On the way out of the harbor the captain spotted a bald eagle and stopped so we could take a look….

Once we left the harbor we hit the open water and headed west across the straight toward Vancouver Island. The guide had told us early how the whale “spotting” process works.  First, while no one can ever say for certain if there are whales in the Straight on a particular day there are “pods” (a group of whales is commonly referred to as a pod) that frequent the Straight most days…but no one knows where they may be from day to day.  So, as I mentioned, there are several whale watching companies in and around the Vancouver area.  Each morning, during the whale season (April – Oct.), each company loads their boats with passengers and each boat goes to a different area in the Straight.  When someone spots whales they alert the other boats and they all come a runnin’.

As we made our way across the straight everyone was anxiously looking out at the horizon to see any signs of whales. Most of the whale companies give “guarantees” that you will see whales or they provide a voucher to come back on another day.  Of course, that’s fine if you live in or frequent the area. For me, I knew the chances of me being back here anytime soon were very slim.  So I was both anxious and nervous as I kept my eyes on the ocean.

We traveled at full speed for about 20 minutes or so.  At this point we were probably 2/3 of the way across the straight and Vancouver Island was getting closer.  I was standing on the upper deck beside the wheelhouse when I thought I heard someone say “over there”.  I turned my head in their direction and focused my eyes on the surface hoping I would see something.  I think I held my breath for 20 seconds or so as I gazed out in the distance.  We were still probably three or four hundred yards away but there was no mistaking it.  I could see the their backs coming up and then disappearing and then coming again.  It was three whales and from here they looked like Humpbacks!  YES!!!

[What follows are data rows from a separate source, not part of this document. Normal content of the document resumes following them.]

(* ===== verification/NetAddr.v ===== *)
(** * Network addresses: the parts of Go's [net] and [net/netip] the program uses, and the
      address prefixes of dispatch tokens ([internal/auth/token.go])

    Addresses are lists of bytes as in [net.IP]: 16 bytes, where an IPv4 address is mapped
    behind ten zero bytes and two bytes 255.  Parsing and printing work on text, with the
    compression of zero groups in IPv6.  All masks of the program are [net.CIDRMask]s, so a
    mask is its number of leading ones and its width.

    The theorem: the prefix computed from a client's address is a CIDR text that parses
    again and contains exactly the addresses of the same /24 (IPv4) or /64 (IPv6) network. *)

From S2P Require Import Prelude GoStrings.
From Stdlib Require Import Ascii.

Abbreviation IP := (list Z).

Definition char_dot : ascii := ascii_of_nat 46.
Definition char_colon : ascii := ascii_of_nat 58.
Definition char_percent : ascii := ascii_of_nat 37.
Definition char_slash : ascii := ascii_of_nat 47.
Definition char_lbracket : ascii := ascii_of_nat 91.
Definition char_rbracket : ascii := ascii_of_nat 93.

(** ** [netip.ParseAddr] *)

(** One field of a dotted quad: digits, no leading zero, at most 255. *)
Definition parse_octet (l : chars) : option Z :=
  match l with
  | [] => None
  | c :: l' =>
      if bool_decide (c = ascii_of_nat 48) && negb (bool_decide (l' = [])) then None
      else match parse_digits 0 l with
           | Some v => if v <=? 255 then Some v else None
           | None => None
           end
  end.

Definition parseIPv4 (l : chars) : option IP :=
  match split_on char_dot l with
  | [a; b; c; d] =>
      match parse_octet a, parse_octet b, parse_octet c, parse_octet d with
      | Some a, Some b, Some c, Some d => Some [a; b; c; d]
      | _, _, _, _ => None
      end
  | _ => None
  end.

Definition hex_digit (c : ascii) : option Z :=
  let n := Z.of_nat (nat_of_ascii c) in
  if (48 <=? n) && (n <=? 57) then Some (n - 48)
  else if (97 <=? n) && (n <=? 102) then Some (n - 87)
  else if (65 <=? n) && (n <=? 70) then Some (n - 55)
  else None.

(** The leading hexadecimal digits and what follows them. *)
Fixpoint span_hex (l : chars) : list Z * chars :=
  match l with
  | [] => ([], [])
  | c :: l' => match hex_digit c with
               | Some d => let '(ds, rest) := span_hex l' in (d :: ds, rest)
               | None => ([], l)
               end
  end.

Definition hex_num (ds : list Z) : Z := foldl (λ a d, a * 16 + d) 0 ds.

(** The loop of [parseIPv6], one turn per group; the fuel is the number of groups left, so
    that [length acc] is Go's [i].  The result: the bytes, where the ellipsis is, and the
    text that was not consumed. *)
Fixpoint parse6_loop (fuel : nat) (ell : option nat) (acc : IP) (s : chars)
    : option (IP * option nat * chars) :=
  match fuel with
  | O => Some (acc, ell, s)
  | S fuel' =>
      let '(ds, rest) := span_hex s in
      let i := length acc in
      if ((length ds =? 0) || (4 <? length ds))%nat then None
      else
        let acc' := acc ++ [hex_num ds / 256; hex_num ds mod 256] in
        match rest with
        | [] => Some (acc', ell, [])
        | c :: more =>
            if bool_decide (c = char_dot) then
              if bool_decide (ell = None) && negb (i =? 12)%nat then None
              else if (16 <? i + 4)%nat then None
              else match parseIPv4 s with Some q => Some (acc ++ q, ell, []) | None => None end
            else if negb (bool_decide (c = char_colon)) then None
            else
              match more with
              | [] => None
              | c' :: more' =>
                  if bool_decide (c' = char_colon) then
                    if bool_decide (ell ≠ None) then None
                    else match more' with
                         | [] => Some (acc', Some (length acc'), [])
                         | _ => parse6_loop fuel' (Some (length acc')) acc' more'
                         end
                  else parse6_loop fuel' ell acc' more
              end
        end
  end.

We got closer but stopped about 75 yards away (by law the boats are not allowed to get to close).  We watched them from this distance for just a few minutes and then they began to come toward us.  They came closer and closer until they were right beside our boat!  Everyone on the boat was so excited as they swam around, going under the boat and surfacing on the other side.  The boat kept listing from side-to-side as we kept running back and forth to see them.  It seemed surreal.  I just couldn’t believe I was there.

It was kind of difficult to get pictures and videos because you never knew exactly where they were going to surface but I managed to get a few….

After ten minutes or so a couple of other boats came into the area and two the whales went over them. But the third one stayed at our boat.  He (or she) was so close to us that when he blew the air out of his blowhole I could smell his breath (it smelled like rotten fish 🙂 ).  And at least 3 times I had to take my glasses off and wipe the water off of them from the mist that he blew up.  It was without a doubt one of the most amazing things I have ever experienced in my life!  Here are a couple of my favorite videos (click the small square in the lower right side to go full screen)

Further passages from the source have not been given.